Lemma user_flow_entry is_configured name climate r entry :
  async_step_user is_configured (Some (user_form name climate)) = Some r ->
  entry_of_user_flow r = Some entry ->
  entry =
    {| entry_data := user_form name climate;
       entry_options := {[ CONF_SCHEDULES := CSchedules DEFAULT_SCHEDULES;
                           CONF_PRESETS := CPresets DEFAULT_PRESETS ]} |}.
Proof.
  unfold async_step_user.
  replace (user_form name climate !! CONF_CLIMATE_ENTITY)
    with (Some (CStr climate)) by reflexivity.
  destruct (is_configured (CStr climate)); intros [= <-]; simpl; [discriminate|].
  intros [= <-]. reflexivity.
Qed.

Lemma default_schedule_of_day now :
  default [] (DEFAULT_SCHEDULES !! schedule_type now)
  = [ Slot (Some "06:00") (Some PRESET_HOME);
      Slot (Some "08:00") (Some PRESET_AWAY);
      Slot (Some "17:00") (Some PRESET_HOME);
      Slot (Some "22:00") (Some PRESET_SLEEP) ] \/
  default [] (DEFAULT_SCHEDULES !! schedule_type now)
  = [ Slot (Some "08:00") (Some PRESET_HOME);
      Slot (Some "23:00") (Some PRESET_SLEEP) ].
Proof.
  unfold schedule_type. destruct (weekday now <? 5); [left|right]; reflexivity.
Qed.

(** The entity of an entry created by the user flow has the default
    schedules and presets, and its schedule check, at any instant,
    returns, leaves a supported preset active, and leaves as target
    temperature either none or the catalog's temperature of the active
    preset. *)
Theorem user_flow_entity_follows_default_schedule
    (is_configured : conf_value -> bool) (name climate : string)
    (r : FlowResult) (entry : Entry)
    (hass : service_call -> bool) (now : datetime) :
  async_step_user is_configured (Some (user_form name climate)) = Some r ->
  entry_of_user_flow r = Some entry ->
  let e := init hass (as_config_entry entry) in
  climate_entity e = Some climate /\
  schedules e = DEFAULT_SCHEDULES /\
  presets e = DEFAULT_PRESETS /\
  exists e',
    _async_check_schedule now e = Ok e' /\
    preset_supported e' /\
    (target_temperature e' = None \/
     exists p, preset_mode e' = Some p /\
       preset_entry DEFAULT_PRESETS (Some p) !! "temperature"
         = Some (target_temperature e')).
Proof.
  intros Hr He. rewrite (user_flow_entry _ _ _ _ _ Hr He). clear Hr He.
  intros e. split; [reflexivity|]. split; [reflexivity|]. split; [reflexivity|].
  assert (day_schedule now e = default [] (DEFAULT_SCHEDULES !! schedule_type now))
    as Hday by reflexivity.
  assert (Forall well_formed (day_schedule now e) /\
          forall S, S ∈ day_schedule now e ->
            slot_preset S = Some PRESET_HOME \/ slot_preset S = Some PRESET_AWAY \/
            slot_preset S = Some PRESET_SLEEP) as [Hwf Hmem].
  { rewrite Hday. destruct (default_schedule_of_day now) as [-> | ->].
    - split; [repeat (constructor; [reflexivity|]); constructor|].
      intros S HS. repeat (apply elem_of_cons in HS as [->|HS]; [simpl; auto|]).
      apply elem_of_nil in HS. contradiction.
    - split; [repeat (constructor; [reflexivity|]); constructor|].
      intros S HS. repeat (apply elem_of_cons in HS as [->|HS]; [simpl; auto|]).
      apply elem_of_nil in HS. contradiction. }
  destruct (find_active_member (time_of now) _ Hwf) as (res & Hres & Hcase).
  rewrite check_schedule_unfold, Hres. simpl.
  assert (preset_supported e) as Hsup0 by (exists PRESET_HOME; split; reflexivity).
  destruct Hcase as [-> | (S & HS & ->)].
  { exists e. split; [reflexivity|]. split; [exact Hsup0|]. left. reflexivity. }
  destruct (Hmem S HS) as [-> | [-> | ->]].
  - exists e. split; [reflexivity|]. split; [exact Hsup0|]. left. reflexivity.
  - eexists. split; [reflexivity|].
    match goal with |- context [async_set_preset_mode now PRESET_AWAY ?x] =>
      destruct (async_set_preset_mode_accepted now PRESET_AWAY x eq_refl)
        as (Hp & _ & Ht & _) end.
    split; [exists PRESET_AWAY; split; [exact Hp|reflexivity]|].
    right. exists PRESET_AWAY. split; [exact Hp|]. rewrite Ht. reflexivity.
  - eexists. split; [reflexivity|].
    match goal with |- context [async_set_preset_mode now PRESET_SLEEP ?x] =>
      destruct (async_set_preset_mode_accepted now PRESET_SLEEP x eq_refl)
        as (Hp & _ & Ht & _) end.
    split; [exists PRESET_SLEEP; split; [exact Hp|reflexivity]|].
    right. exists PRESET_SLEEP. split; [exact Hp|]. rewrite Ht. reflexivity.
Qed.

Lemma user_flow_entity_follows_default_schedule_witness :
  exists r entry,
    async_step_user (fun _ => false)
      (Some (user_form "Climate Scheduler" "climate.living_room")) = Some r /\
    entry_of_user_flow r = Some entry /\
    let e := init (fun _ => true) (as_config_entry entry) in
    climate_entity e = Some "climate.living_room" /\
    schedules e = DEFAULT_SCHEDULES /\
    presets e = DEFAULT_PRESETS /\
    exists e',
      _async_check_schedule (at_day 5 9 0) e = Ok e' /\
      preset_supported e' /\
      (target_temperature e' = None \/
       exists p, preset_mode e' = Some p /\
         preset_entry DEFAULT_PRESETS (Some p) !! "temperature"
           = Some (target_temperature e')).
Proof.
  eexists. eexists. split; [reflexivity|]. split; [reflexivity|].
  eapply (user_flow_entity_follows_default_schedule (fun _ => false)
            "Climate Scheduler" "climate.living_room"); reflexivity.
Defined.

(** Submitting the options form leaves the entry without schedules and
    without presets: the form's data, keyed [temp_home] to
    [temp_vacation], replace the options the user flow wrote. The entity
    built from the entry then has an empty schedule table and an empty
    catalog, its schedule check never acts, and every preset change sets
    21 whatever temperatures were submitted. *)
Theorem options_flow_drops_schedules_and_presets
    (is_configured : conf_value -> bool) (name climate : string)
    (r : FlowResult) (entry : Entry)
    (home away sleep vacation : number) (hass : service_call -> bool) :
  async_step_user is_configured (Some (user_form name climate)) = Some r ->
  entry_of_user_flow r = Some entry ->
  let entry' :=
    entry_after_options_flow
      (async_step_init entry (Some (options_form home away sleep vacation)))
      entry in
  let e := init hass (as_config_entry entry') in
  schedules e = ∅ /\ presets e = ∅ /\
  (forall now, _async_check_schedule now e = Ok e) /\
  (forall T mode, is_preset_mode mode = true ->
     target_temperature (async_set_preset_mode T mode e) = Some (Int 21)).
Proof.
  intros Hr He. rewrite (user_flow_entry _ _ _ _ _ Hr He). clear Hr He.
  intros entry' e.
  assert (schedules e = ∅) as Hs by reflexivity.
  assert (presets e = ∅) as Hp by reflexivity.
  split; [exact Hs|]. split; [exact Hp|]. split.
  - intros now. unfold _async_check_schedule. rewrite Hs. reflexivity.
  - intros T mode Hm.
    destruct (async_set_preset_mode_accepted T mode e Hm) as (_ & _ & -> & _).
    rewrite Hp. reflexivity.
Qed.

---

The answer must consist of every line above that contains the word "Hcase".

#### [Written solution]
  destruct (find_active_member (time_of now) _ Hwf) as (res & Hres & Hcase).
  destruct Hcase as [-> | (S & HS & ->)].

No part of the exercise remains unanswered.